WORK ITEM :: Only lines with the word "Hreg" belong in the answer; copy them from the records below.

ENTRIES SUPPLIED ::
○ ○ ○ ○ ○ ○ ○

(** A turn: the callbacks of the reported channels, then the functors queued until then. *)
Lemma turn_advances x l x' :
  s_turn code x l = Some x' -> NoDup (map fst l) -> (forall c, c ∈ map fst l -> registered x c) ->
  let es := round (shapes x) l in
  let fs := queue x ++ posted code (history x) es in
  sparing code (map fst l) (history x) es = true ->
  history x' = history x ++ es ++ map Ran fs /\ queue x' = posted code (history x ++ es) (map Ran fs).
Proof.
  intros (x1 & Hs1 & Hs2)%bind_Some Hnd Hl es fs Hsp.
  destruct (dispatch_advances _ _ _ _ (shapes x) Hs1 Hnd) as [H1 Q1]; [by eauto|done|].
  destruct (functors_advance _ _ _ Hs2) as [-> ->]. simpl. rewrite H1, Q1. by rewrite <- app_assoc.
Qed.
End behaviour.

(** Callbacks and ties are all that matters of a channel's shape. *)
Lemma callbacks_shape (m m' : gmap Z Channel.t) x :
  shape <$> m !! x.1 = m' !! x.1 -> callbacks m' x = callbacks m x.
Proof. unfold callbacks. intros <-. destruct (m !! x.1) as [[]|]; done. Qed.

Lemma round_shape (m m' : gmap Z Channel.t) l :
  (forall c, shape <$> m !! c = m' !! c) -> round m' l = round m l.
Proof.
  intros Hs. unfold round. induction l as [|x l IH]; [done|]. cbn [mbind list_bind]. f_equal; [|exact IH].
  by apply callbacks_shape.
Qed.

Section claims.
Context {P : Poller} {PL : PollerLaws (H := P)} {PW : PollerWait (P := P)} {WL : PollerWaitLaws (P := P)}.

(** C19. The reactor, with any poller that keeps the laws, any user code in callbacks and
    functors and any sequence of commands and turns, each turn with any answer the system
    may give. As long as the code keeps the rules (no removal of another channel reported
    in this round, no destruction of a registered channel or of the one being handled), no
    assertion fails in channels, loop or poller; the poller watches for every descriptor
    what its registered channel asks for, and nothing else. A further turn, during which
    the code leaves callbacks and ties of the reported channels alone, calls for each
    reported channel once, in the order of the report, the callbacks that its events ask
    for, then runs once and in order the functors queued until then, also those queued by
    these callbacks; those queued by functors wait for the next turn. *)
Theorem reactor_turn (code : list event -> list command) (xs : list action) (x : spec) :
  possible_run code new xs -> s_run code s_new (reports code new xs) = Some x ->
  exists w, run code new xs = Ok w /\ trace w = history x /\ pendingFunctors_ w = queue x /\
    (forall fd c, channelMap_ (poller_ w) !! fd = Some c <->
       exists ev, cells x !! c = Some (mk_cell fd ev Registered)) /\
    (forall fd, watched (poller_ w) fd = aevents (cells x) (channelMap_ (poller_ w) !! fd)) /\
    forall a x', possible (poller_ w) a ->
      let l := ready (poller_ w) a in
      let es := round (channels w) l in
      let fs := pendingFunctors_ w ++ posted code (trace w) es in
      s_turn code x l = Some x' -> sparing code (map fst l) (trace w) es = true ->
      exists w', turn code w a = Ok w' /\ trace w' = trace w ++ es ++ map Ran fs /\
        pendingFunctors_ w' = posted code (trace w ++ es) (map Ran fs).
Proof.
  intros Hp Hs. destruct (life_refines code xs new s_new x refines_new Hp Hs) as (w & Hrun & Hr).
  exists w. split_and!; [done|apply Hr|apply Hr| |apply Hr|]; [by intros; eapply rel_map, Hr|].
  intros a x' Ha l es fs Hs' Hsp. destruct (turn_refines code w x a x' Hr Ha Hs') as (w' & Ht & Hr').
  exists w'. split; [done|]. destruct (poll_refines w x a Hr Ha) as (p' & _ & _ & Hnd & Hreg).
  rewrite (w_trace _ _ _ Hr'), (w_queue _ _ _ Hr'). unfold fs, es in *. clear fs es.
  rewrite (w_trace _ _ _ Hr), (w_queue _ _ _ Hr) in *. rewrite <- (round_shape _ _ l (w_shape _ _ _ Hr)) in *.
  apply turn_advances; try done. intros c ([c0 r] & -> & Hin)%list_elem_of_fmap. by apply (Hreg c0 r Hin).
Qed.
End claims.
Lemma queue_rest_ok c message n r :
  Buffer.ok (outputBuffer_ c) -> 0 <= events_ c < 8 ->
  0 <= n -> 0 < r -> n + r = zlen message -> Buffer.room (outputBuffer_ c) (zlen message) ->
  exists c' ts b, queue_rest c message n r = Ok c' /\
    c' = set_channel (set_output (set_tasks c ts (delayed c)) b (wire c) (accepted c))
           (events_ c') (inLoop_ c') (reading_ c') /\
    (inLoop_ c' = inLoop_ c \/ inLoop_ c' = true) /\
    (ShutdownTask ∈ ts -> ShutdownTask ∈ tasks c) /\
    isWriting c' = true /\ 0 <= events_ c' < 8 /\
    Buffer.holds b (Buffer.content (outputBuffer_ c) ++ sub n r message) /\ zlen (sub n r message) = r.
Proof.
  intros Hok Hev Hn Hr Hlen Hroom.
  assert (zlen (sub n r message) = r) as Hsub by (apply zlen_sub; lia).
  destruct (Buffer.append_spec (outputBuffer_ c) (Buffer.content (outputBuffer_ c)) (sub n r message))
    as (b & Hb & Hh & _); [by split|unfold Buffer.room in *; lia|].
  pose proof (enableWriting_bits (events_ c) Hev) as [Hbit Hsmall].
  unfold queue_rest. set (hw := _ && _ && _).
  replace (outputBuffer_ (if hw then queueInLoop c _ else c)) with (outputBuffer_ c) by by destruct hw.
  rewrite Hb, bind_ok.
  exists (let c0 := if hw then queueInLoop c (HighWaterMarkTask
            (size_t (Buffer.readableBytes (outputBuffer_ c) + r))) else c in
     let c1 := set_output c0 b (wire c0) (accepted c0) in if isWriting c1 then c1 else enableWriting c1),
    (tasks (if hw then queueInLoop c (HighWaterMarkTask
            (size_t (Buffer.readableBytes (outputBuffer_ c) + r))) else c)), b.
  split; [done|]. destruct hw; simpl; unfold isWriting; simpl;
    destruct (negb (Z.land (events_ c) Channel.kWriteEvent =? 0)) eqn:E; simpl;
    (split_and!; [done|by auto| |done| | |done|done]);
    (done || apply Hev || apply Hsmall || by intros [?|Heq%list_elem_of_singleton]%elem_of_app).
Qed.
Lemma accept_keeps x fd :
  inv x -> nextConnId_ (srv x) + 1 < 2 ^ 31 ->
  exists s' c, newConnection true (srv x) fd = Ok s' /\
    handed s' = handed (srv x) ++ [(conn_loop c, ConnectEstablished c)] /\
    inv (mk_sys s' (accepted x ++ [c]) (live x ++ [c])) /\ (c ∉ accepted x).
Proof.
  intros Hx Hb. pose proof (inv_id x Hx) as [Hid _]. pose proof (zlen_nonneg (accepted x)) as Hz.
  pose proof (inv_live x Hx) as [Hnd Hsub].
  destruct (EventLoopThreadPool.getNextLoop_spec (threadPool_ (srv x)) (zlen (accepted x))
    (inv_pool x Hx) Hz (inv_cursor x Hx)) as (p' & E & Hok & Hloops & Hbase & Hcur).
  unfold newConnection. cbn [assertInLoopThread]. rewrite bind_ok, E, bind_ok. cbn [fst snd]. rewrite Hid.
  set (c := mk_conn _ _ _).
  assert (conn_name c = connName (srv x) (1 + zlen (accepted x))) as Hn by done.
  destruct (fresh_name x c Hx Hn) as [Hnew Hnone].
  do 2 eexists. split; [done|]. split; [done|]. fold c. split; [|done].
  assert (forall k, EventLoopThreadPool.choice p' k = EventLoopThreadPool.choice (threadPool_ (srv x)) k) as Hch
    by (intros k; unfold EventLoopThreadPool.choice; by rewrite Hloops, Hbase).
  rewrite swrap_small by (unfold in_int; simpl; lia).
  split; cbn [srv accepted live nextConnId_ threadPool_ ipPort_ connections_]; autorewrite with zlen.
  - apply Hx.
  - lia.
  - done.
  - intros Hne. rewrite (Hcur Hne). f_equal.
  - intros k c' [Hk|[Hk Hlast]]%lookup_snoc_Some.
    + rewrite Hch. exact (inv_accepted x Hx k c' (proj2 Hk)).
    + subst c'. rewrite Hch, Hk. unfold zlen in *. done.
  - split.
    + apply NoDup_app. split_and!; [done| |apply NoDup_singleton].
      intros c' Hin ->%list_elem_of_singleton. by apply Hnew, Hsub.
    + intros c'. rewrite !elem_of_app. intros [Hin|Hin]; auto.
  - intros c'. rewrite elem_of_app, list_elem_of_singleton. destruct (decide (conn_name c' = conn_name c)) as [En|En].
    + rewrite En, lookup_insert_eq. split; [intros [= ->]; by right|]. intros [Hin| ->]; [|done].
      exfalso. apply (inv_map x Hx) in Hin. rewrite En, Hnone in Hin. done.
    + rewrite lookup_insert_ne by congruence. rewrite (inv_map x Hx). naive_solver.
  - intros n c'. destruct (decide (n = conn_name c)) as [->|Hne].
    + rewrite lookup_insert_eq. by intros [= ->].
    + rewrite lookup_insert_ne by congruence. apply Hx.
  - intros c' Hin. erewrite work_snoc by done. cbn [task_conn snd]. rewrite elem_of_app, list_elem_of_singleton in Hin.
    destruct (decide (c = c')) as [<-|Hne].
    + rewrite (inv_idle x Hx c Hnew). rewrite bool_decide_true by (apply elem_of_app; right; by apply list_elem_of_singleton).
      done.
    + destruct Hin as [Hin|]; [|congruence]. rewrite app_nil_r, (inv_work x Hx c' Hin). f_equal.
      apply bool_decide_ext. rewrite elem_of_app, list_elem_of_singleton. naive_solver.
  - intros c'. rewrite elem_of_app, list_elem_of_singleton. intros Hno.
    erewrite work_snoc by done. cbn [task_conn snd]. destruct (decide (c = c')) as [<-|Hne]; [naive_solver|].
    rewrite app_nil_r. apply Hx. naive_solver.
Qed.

○ ○ ○ ○ ○ ○ ○

TASK ANSWER ::
  exists w'. split; [done|]. destruct (poll_refines w x a Hr Ha) as (p' & _ & _ & Hnd & Hreg).
  apply turn_advances; try done. intros c ([c0 r] & -> & Hin)%list_elem_of_fmap. by apply (Hreg c0 r Hin).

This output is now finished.